Talking directly to you – how the next US president will be a social media expert

SocialBakers graphs the success – or failure – of the US presidential candidates on social media sites. “Likes”, “Re-Tweets”, “Shares”, “Follows”, and other social media data are all used to build a picture  of each candidate’s online footprint. Did you know that 38% of Ron Paul’s “interactions” involve photos? Or that in the last month Santorum has made 268 social media posts, compared to just 52 from Gingrinch?

Social media data
Source: SocialBakers
 Whether this data can accurately reflect the election results remains to be seen, of course. However, there is one area where it is becoming increasingly useful to party and presidential campaigns. Such wealth of publicly available data on the electorate is a dream for data miners, whose software can search for hidden patterns, classifying users into groups and sub groups, allowing campaigners to engage in micro-targeting: sending personalised campaign literate to potential voters. Geography, profession, social class, even religion can be used to determine which issues a voter will likely respond to, and – critically – which may turn them off.
Social media data
Source: SocialBakers

Businesses have long understood the power of targeted advertising.

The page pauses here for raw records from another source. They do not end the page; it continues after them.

(* ===== verification/Pool.v ===== *)
(** [mapConcurrent] of [web/lib/batch.ts]: a worker over a list of items, by a
    bounded number of lanes that take the next item from a shared counter. The
    lanes interleave at the awaited calls, so a run is a sequence of steps; which
    results a call may give is a parameter. *)
From stdpp Require Import relations.
From S2P Require Import Prelude.

Section Pool.
Context {T R : Type} (worker : T -> nat -> R -> Prop).

(** Where a lane stands: about to take an item, awaiting the call on item [i],
    or returned. *)
Inductive lane := Idle | Busy (i : nat) | Returned.

Record pool := Pool { next : nat; out : list (option R); at_ : list lane }.

Definition lanes (concurrency : Z) (n : nat) : nat := Z.to_nat (Z.max 1 (Z.min concurrency (Z.of_nat n))).

Definition start (items : list T) (concurrency : Z) : pool :=
  Pool 0 (replicate (length items) None) (replicate (lanes concurrency (length items)) Idle).

(** A lane between two calls runs to the next one without a break:
    [i = next++], then it returns or calls the worker. *)
Inductive step (items : list T) : pool -> pool -> Prop :=
  | Take p k : at_ p !! k = Some Idle -> (next p < length items)%nat ->
      step items p (Pool (S (next p)) (out p) (<[k := Busy (next p)]> (at_ p)))
  | Stop p k : at_ p !! k = Some Idle -> (length items <= next p)%nat ->
      step items p (Pool (S (next p)) (out p) (<[k := Returned]> (at_ p)))
  | Finish p k i x r : at_ p !! k = Some (Busy i) -> items !! i = Some x -> worker x i r ->
      step items p (Pool (next p) (<[i := Some r]> (out p)) (<[k := Idle]> (at_ p))).

(** [Promise.all] resolves. *)
Definition finished (p : pool) : Prop := Forall (fun l => l = Returned) (at_ p).

(** ** The invariant *)

Record pool_ok (items : list T) (L : nat) (p : pool) : Prop := {
  ok_out : length (out p) = length items;
  ok_lanes : length (at_ p) = L;
  ok_busy : forall k i, at_ p !! k = Some (Busy i) -> (i < next p)%nat /\ (i < length items)%nat /\ out p !! i = Some None;
  ok_apart : forall k k' i, at_ p !! k = Some (Busy i) -> at_ p !! k' = Some (Busy i) -> k = k';
  ok_done : forall i r, out p !! i = Some (Some r) -> (i < next p)%nat /\ exists x, items !! i = Some x /\ worker x i r;
  ok_taken : forall i, (i < next p)%nat -> (i < length items)%nat -> (exists k, at_ p !! k = Some (Busy i)) \/ exists r, out p !! i = Some (Some r);
}.

Lemma lookup_replicate_None n i (o : option R) : replicate n (@None R) !! i = Some o -> o = None.
Proof. intros [-> _]%lookup_replicate. done. Qed.

Lemma start_ok items c : pool_ok items (lanes c (length items)) (start items c).
Proof.
  split; simpl; rewrite ?length_replicate; try done.
  - intros k i [H _]%lookup_replicate. done.
  - intros k k' i [H _]%lookup_replicate. done.
  - intros i r H%lookup_replicate_None. done.
  - intros i Hi. lia.
Qed.

Lemma lane_insert (ls : list lane) k l k' l' : <[k := l]> ls !! k' = Some l' -> k' = k /\ l' = l \/ k' <> k /\ ls !! k' = Some l'.
Proof. rewrite list_lookup_insert_Some. naive_solver. Qed.

Lemma out_insert (o : list (option R)) i r j v : <[i := r]> o !! j = Some v -> j = i /\ v = r \/ j <> i /\ o !! j = Some v.
Proof. rewrite list_lookup_insert_Some. naive_solver. Qed.

Lemma step_keeps_ok items L p p' : pool_ok items L p -> step items p p' -> pool_ok items L p'.
Proof.
  intros [H1 H2 H3 H4 H5 H6] Hs. destruct Hs as [p k Hk Hn|p k Hk Hn|p k i x r Hk Hx Hr]; split; simpl; rewrite ?length_insert; try done.
  - intros k' i [[-> [= ->]]|[Hne Hl]]%lane_insert; [split_and!; [lia|done|]|destruct (H3 _ _ Hl) as (? & ? & ?); split_and!; [lia|done|done]].
    destruct (out p !! next p) as [[r|]|] eqn:E; [|done|apply lookup_ge_None in E; lia]. destruct (H5 _ _ E) as [? _]. lia.
  - intros k' k2 i [[-> [= ->]]|[Hne Hl]]%lane_insert [[-> He]|[Hne2 Hl2]]%lane_insert; try done.
    + destruct (H3 _ _ Hl2) as [? _]. lia.
    + injection He as ->. destruct (H3 _ _ Hl) as [? _]. lia.
    + by eapply H4.
  - intros i r E. destruct (H5 _ _ E) as [? ?]. split; [lia|done].
  - intros i Hi Hin. destruct (decide (i = next p)) as [->|Hne].
    + left. exists k. apply list_lookup_insert_eq. by eapply lookup_lt_Some.
    + destruct (H6 i) as [[k' Hk']|]; [lia|done| |by right]. left. exists k'. rewrite list_lookup_insert_ne; [done|]. intros <-. congruence.
  - intros k' i [[-> He]|[Hne Hl]]%lane_insert; [done|]. destruct (H3 _ _ Hl) as (? & ? & ?). split_and!; [lia|done|done].
  - intros k' k2 i [[-> He]|[Hne Hl]]%lane_insert [[-> He2]|[Hne2 Hl2]]%lane_insert; try done. by eapply H4.
  - intros i r E. destruct (H5 _ _ E) as [? ?]. split; [lia|done].
  - intros i Hi Hin. destruct (H6 i) as [[k' Hk']|]; [lia|done| |by right]. left. exists k'. rewrite list_lookup_insert_ne; [done|]. intros <-. congruence.
  - intros k' j [[-> He]|[Hne Hl]]%lane_insert; [done|]. destruct (H3 _ _ Hl) as (? & ? & ?). split_and!; [done|done|].
    rewrite list_lookup_insert_ne; [done|]. intros <-. by apply Hne, (H4 _ _ _ Hl).
  - intros k' k2 j [[-> He]|[Hne Hl]]%lane_insert [[-> He2]|[Hne2 Hl2]]%lane_insert; try done. by eapply H4.
  - intros j v [[-> [= ->]]|[Hne E]]%out_insert; [|by apply H5]. destruct (H3 _ _ Hk) as [? _]. split; [done|by exists x].
  - intros j Hj Hjn. destruct (decide (j = i)) as [->|Hne].
    + right. exists r. apply list_lookup_insert_eq. by rewrite H1.
    + destruct (H6 j Hj Hjn) as [[k' Hk']|[r' Hr']].
      * left. exists k'. rewrite list_lookup_insert_ne; [done|]. intros <-. congruence.
      * right. exists r'. by rewrite list_lookup_insert_ne.
Qed.

Lemma run_reachable_ok items c p : rtc (step items) (start items c) p -> pool_ok items (lanes c (length items)) p.
Proof.
  intros Hr. pose proof (start_ok items c) as H. revert H. generalize (lanes c (length items)) as L. intros L.
  induction Hr as [p|p p' p'' Hs _ IH]; [done|]. intros H. apply IH. by eapply step_keeps_ok.
Qed.

(** ** The run ends *)

Definition weight (l : lane) : nat := match l with Idle => 1 | Busy _ => 2 | Returned => 0 end.

(** Every step takes one of these away. *)
Definition remaining (items : list T) (p : pool) : nat := 2 * (length items - next p) + sum_list_with weight (at_ p).

Lemma sum_insert {A} (f : A -> nat) (l : list A) k x y :
  l !! k = Some x -> (sum_list_with f (<[k := y]> l) + f x = sum_list_with f l + f y)%nat.
Proof. revert k. induction l as [|z l IH]; intros [|k]; simpl; [done|done|intros [= ->]; lia|]. intros Hk. specialize (IH k Hk). lia. Qed.

Lemma step_remaining items p p' : step items p p' -> remaining items p = S (remaining items p').
Proof.
  unfold remaining. intros [q k Hk Hn|q k Hk Hn|q k i x r Hk Hx Hr]; simpl;
    [pose proof (sum_insert weight _ _ _ (Busy (next q)) Hk)|pose proof (sum_insert weight _ _ _ Returned Hk)|pose proof (sum_insert weight _ _ _ Idle Hk)]; simpl in *; lia.
Qed.

Lemma steps_remaining items m p p' : nsteps (step items) m p p' -> remaining items p = (m + remaining items p')%nat.
Proof. induction 1 as [p|m p p' p'' Hs _ IH]; [done|]. rewrite (step_remaining _ _ _ Hs), IH. lia. Qed.

Lemma start_remaining items c : remaining items (start items c) = (2 * length items + lanes c (length items))%nat.
Proof.
  unfold remaining, start. simpl. assert (forall m, sum_list_with weight (replicate m Idle) = m) as -> by (induction m as [|m IH]; simpl; lia). lia.
Qed.

Lemma not_finished (p : pool) : ~ finished p -> exists k l, at_ p !! k = Some l /\ l <> Returned.
Proof.
  unfold finished. generalize (at_ p) as ls. induction ls as [|l ls IH]; intros H; [by destruct H|].
  destruct l as [|i|]; [by exists 0%nat, Idle|by exists 0%nat, (Busy i)|]. destruct IH as (k & l & Hk & Hl).
  - intros Hf. apply H. by constructor.
  - by exists (S k), l.
Qed.

(** Calls awaited at the same time. *)
Definition in_flight (p : pool) : nat := length (filter (fun l => weight l = 2%nat) (at_ p)).

(** A lane returns when nothing is left to take. *)
Definition exhausted (items : list T) (p : pool) : Prop := forall k, at_ p !! k = Some Returned -> (length items <= next p)%nat.

Lemma start_exhausted items c : exhausted items (start items c).
Proof. intros k [H _]%lookup_replicate. done. Qed.

Lemma returned_exhausted items p p' : rtc (step items) p p' -> exhausted items p -> exhausted items p'.
Proof.
  induction 1 as [p|p q p' Hs _ IH]; [done|]. intros H. apply IH. clear IH. unfold exhausted in *.
  destruct Hs as [p k Hk Hn|p k Hk Hn|p k i x r Hk Hx Hr]; simpl; intros k' [[-> He]|[Hne Hl]]%lane_insert; try done; try (apply H in Hl; lia). lia.
Qed.

(** What every reachable state of a run satisfies. *)
Lemma pool_run items c m p :
  nsteps (step items) m (start items c) p ->
  (Z.of_nat (in_flight p) <= Z.max 1 c) /\
  (forall k k' i, at_ p !! k = Some (Busy i) -> at_ p !! k' = Some (Busy i) -> k = k') /\
  (m <= 2 * length items + lanes c (length items))%nat /\
  ((forall x i, exists r, worker x i r) -> ~ finished p -> exists p', step items p p') /\
  (finished p -> exists rs, out p = Some <$> rs /\ length rs = length items /\
     forall i x r, items !! i = Some x -> rs !! i = Some r -> worker x i r).
Proof.
  intros Hm. pose proof (run_reachable_ok items c p (rtc_nsteps_2 _ _ _ Hm)) as [H1 H2 H3 H4 H5 H6]. split_and!; [|exact H4| | |].
  - unfold in_flight. pose proof (length_filter (fun l => weight l = 2%nat) (at_ p)). unfold lanes in *. lia.
  - pose proof (steps_remaining _ _ _ _ Hm). rewrite start_remaining in *. lia.
  - intros Hw (k & l & Hk & Hl)%not_finished. destruct l as [|i|]; [| |done].
    + destruct (decide (next p < length items)%nat); [eexists; by apply (Take _ _ k)|]. eexists. apply (Stop _ _ k); [done|lia].
    + destruct (H3 _ _ Hk) as (_ & Hi & _). apply lookup_lt_is_Some in Hi as [x Hx]. destruct (Hw x i) as [r Hr]. eexists. by eapply Finish.
  - intros Hf. assert (Hall : forall i, (i < length items)%nat -> exists r, out p !! i = Some (Some r)).
    { intros i Hi. destruct (decide (i < next p)%nat) as [Hn|Hn].
      - destruct (H6 i Hn Hi) as [[k Hk]|]; [|done]. unfold finished in Hf. rewrite Forall_lookup in Hf. by apply Hf in Hk.
      - exfalso. assert (exists k, at_ p !! k = Some Returned) as [k Hk].
        { unfold finished in Hf. destruct (at_ p) as [|l ls] eqn:E; [unfold lanes in H2; simpl in H2; lia|]. apply Forall_cons in Hf as [-> _]. by exists 0%nat. }
        apply rtc_nsteps_2 in Hm. pose proof (returned_exhausted _ _ _ Hm) as Hret. specialize (Hret (start_exhausted items c) k Hk). lia. }
    exists (omap (fun o => o) (out p)). assert (out p = Some <$> omap (fun o => o) (out p)) as He.
    { clear -Hall H1. assert (Hs : Forall (fun o => is_Some o) (out p)).
      { apply Forall_lookup. intros i o Ho. destruct (Hall i) as [r Hr]; [rewrite <- H1; by eapply lookup_lt_Some|]. rewrite Ho in Hr. injection Hr as ->. done. }
      revert Hs. generalize (out p) as o. clear. induction o as [|[x|] o IH]; intros Hs; [done| |].
      - apply Forall_cons in Hs as [_ Hs]. simpl. f_equal. by apply IH.
      - apply Forall_cons in Hs as [Hs _]. by destruct Hs. }
    split; [done|]. split; [rewrite <- H1; rewrite He at 2; by rewrite length_fmap|].
    intros i x r Hx Hr. assert (out p !! i = Some (Some r)) as Ho by (by rewrite He, list_lookup_fmap, Hr).
    destruct (H5 i r Ho) as (_ & x' & Hx' & Hw). congruence.
Qed.

(** However the lanes interleave: no more calls are awaited at a time than the
    concurrency asked for (one at least), and no two on the same item; as long as
    the calls give a result some lane can go on, and the run is over after at
    most two steps an item and one a lane; and when it is, every item has been
    handled and its result stands at its place. *)
Theorem map_concurrent items c m p :
  nsteps (step items) m (start items c) p ->
  (Z.of_nat (in_flight p) <= Z.max 1 c) /\
  (forall k k' i, at_ p !! k = Some (Busy i) -> at_ p !! k' = Some (Busy i) -> k = k') /\
  (m <= 2 * length items + lanes c (length items))%nat /\
  ((forall x i, exists r, worker x i r) -> ~ finished p -> exists p', step items p p') /\
  (finished p -> exists rs, out p = Some <$> rs /\ length rs = length items /\
     forall i x r, items !! i = Some x -> rs !! i = Some r -> worker x i r).
Proof. apply pool_run. Qed.
End Pool.

Arguments lane : clear implicits.
Arguments pool R : clear implicits.

(** A worker of which less is known. *)
Lemma step_weaken {T R} (w w' : T -> nat -> R -> Prop) items :
  (forall x i r, w x i r -> w' x i r) -> forall p p', step w items p p' -> step w' items p p'.
Proof. intros Hw p p' [q k Hk Hn|q k Hk Hn|q k i x r Hk Hx Hr]; [by apply Take|by apply Stop|eapply Finish; eauto]. Qed.

(** A run by a schedule of lanes, for a worker that is a function. *)
Definition move {T R} (f : T -> nat -> R) (items : list T) (p : pool R) (k : nat) : option (pool R) :=
  match at_ p !! k with
  | Some Idle => Some (Pool (S (next p)) (out p) (<[k := if (next p <? length items)%nat then Busy (next p) else Returned]> (at_ p)))
  | Some (Busy i) => match items !! i with
                     | Some x => Some (Pool (next p) (<[i := Some (f x i)]> (out p)) (<[k := Idle]> (at_ p)))
                     | None => None
                     end
  | _ => None
  end.

Fixpoint moves {T R} (f : T -> nat -> R) (items : list T) (ks : list nat) (p : pool R) : option (pool R) :=
  match ks with [] => Some p | k :: r => match move f items p k with Some p' => moves f items r p' | None => None end end.

Lemma move_step {T R} (f : T -> nat -> R) items p k p' : move f items p k = Some p' -> step (fun x i r => r = f x i) items p p'.
Proof.
  unfold move. destruct (at_ p !! k) as [[|i|]|] eqn:Ek; [| |done|done].
  - intros [= <-]. destruct (Nat.ltb_spec (next p) (length items)); [by apply Take|by apply Stop].
  - destruct (items !! i) as [x|] eqn:Ex; [|done]. intros [= <-]. by eapply Finish.
Qed.

Lemma moves_steps {T R} (f : T -> nat -> R) items ks p p' : moves f items ks p = Some p' -> nsteps (step (fun x i r => r = f x i) items) (length ks) p p'.
Proof.
  revert p. induction ks as [|k ks IH]; intros p; simpl; [intros [= ->]; constructor|].
  destruct (move f items p k) as [q|] eqn:E; [|done]. intros H. econstructor; [by eapply move_step|by apply IH].
Qed.

Lemma map_concurrent_witness :
  exists p : pool Z, moves (fun x i => x + Z.of_nat i) [10; 20; 30] [0; 1; 1; 1; 0; 0; 1; 1]%nat (start [10; 20; 30] 2) = Some p /\
    exists rs, out p = Some <$> rs /\ rs = [10; 21; 32].
Proof.
  destruct (moves (fun x i => x + Z.of_nat i) [10; 20; 30] [0; 1; 1; 1; 0; 0; 1; 1]%nat (start [10; 20; 30] 2)) as [p|] eqn:E;
    [|vm_compute in E; discriminate E].
  exists p. split; [done|]. pose proof (moves_steps _ _ _ _ _ E) as Hs.
  destruct (map_concurrent (fun x i r => r = x + Z.of_nat i) [10; 20; 30] 2 _ _ Hs) as (_ & _ & _ & _ & Hf).
  vm_compute in E. injection E as <-. destruct Hf as (rs & Ho & Hl & Hw); [repeat constructor|].
  exists rs. split; [done|]. simpl in Ho. destruct rs as [|a [|b [|c [|]]]]; try done. injection Ho as <- <- <-. done.
Defined.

From tracking cookies in the early days of the web to the vast reservoirs of user data collected by the likes of Facebook and Google, millions of dollars have been made from understanding what customers like and what they click on (Google makes over 94% of its revenue from selling advertisements based on this idea). Online retailers such as Amazon and NetFlix have enormously sophisticated systems for understanding customers’ likes and making product recommendations. Now it seems the presidential candidates are catching up with the idea.